*Task details*
The expected output is a copy of every line in the records with the string "apply".

Stored items:

*-*-*

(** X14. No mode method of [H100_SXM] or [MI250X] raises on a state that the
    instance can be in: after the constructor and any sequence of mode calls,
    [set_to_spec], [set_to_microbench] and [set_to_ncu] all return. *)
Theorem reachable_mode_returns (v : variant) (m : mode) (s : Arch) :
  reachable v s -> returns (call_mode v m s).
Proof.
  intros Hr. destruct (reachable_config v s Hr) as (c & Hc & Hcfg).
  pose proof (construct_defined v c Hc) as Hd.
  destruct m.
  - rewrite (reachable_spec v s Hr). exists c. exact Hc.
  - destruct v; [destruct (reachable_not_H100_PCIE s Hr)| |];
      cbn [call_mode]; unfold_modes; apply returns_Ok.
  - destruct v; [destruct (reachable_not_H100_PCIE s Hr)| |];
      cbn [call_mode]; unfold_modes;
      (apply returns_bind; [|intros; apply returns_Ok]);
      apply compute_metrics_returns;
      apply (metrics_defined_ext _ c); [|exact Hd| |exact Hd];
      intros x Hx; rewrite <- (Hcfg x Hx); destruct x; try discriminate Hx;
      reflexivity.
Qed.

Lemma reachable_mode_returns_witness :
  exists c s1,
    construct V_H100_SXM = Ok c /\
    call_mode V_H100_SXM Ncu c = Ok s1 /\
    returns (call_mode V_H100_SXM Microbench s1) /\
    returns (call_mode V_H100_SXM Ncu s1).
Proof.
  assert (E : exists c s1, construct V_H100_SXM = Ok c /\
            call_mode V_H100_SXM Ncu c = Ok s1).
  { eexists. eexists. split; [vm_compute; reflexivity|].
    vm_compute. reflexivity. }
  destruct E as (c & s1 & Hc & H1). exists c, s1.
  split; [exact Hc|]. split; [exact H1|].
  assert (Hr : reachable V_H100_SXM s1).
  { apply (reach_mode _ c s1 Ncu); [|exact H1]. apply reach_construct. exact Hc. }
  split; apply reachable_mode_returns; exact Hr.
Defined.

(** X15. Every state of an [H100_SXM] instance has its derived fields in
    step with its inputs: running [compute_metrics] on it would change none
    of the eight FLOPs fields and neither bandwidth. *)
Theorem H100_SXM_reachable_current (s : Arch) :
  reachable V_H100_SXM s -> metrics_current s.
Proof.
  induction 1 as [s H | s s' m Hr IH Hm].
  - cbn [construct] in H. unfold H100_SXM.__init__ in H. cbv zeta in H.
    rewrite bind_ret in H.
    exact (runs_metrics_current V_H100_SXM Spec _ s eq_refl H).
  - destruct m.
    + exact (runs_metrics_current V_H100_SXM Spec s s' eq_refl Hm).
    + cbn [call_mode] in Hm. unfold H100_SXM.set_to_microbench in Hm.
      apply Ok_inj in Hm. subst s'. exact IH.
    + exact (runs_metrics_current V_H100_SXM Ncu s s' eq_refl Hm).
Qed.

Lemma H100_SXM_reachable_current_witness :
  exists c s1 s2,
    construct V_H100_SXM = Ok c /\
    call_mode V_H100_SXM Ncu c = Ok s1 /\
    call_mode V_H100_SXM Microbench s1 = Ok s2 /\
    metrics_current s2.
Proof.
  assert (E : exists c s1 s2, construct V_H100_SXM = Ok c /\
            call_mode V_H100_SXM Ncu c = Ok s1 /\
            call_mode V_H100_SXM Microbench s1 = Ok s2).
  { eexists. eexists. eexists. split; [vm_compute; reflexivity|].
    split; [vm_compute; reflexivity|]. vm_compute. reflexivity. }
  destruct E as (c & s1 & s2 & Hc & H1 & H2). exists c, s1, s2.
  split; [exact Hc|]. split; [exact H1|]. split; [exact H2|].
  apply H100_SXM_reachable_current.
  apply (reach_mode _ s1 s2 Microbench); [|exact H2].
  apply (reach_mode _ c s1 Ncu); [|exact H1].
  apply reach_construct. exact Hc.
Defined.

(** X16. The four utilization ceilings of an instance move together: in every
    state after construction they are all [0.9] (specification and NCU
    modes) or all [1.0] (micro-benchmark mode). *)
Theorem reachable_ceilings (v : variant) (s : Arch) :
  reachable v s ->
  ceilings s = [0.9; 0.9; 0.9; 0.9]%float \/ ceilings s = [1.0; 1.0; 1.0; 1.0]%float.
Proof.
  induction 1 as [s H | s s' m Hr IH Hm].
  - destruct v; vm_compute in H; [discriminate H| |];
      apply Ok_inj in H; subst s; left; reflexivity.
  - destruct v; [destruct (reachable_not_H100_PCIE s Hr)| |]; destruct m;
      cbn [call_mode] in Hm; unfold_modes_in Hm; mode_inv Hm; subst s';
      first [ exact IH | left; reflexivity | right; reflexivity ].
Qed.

*-*-*

*Answer box*
      cbn [call_mode]; unfold_modes; apply returns_Ok.
      (apply returns_bind; [|intros; apply returns_Ok]);
      apply compute_metrics_returns;
      apply (metrics_defined_ext _ c); [|exact Hd| |exact Hd];
  { apply (reach_mode _ c s1 Ncu); [|exact H1]. apply reach_construct. exact Hc. }
  split; apply reachable_mode_returns; exact Hr.
      apply Ok_inj in Hm. subst s'. exact IH.
  apply H100_SXM_reachable_current.
  apply (reach_mode _ s1 s2 Microbench); [|exact H2].
  apply (reach_mode _ c s1 Ncu); [|exact H1].
  apply reach_construct. exact Hc.
      apply Ok_inj in H; subst s; left; reflexivity.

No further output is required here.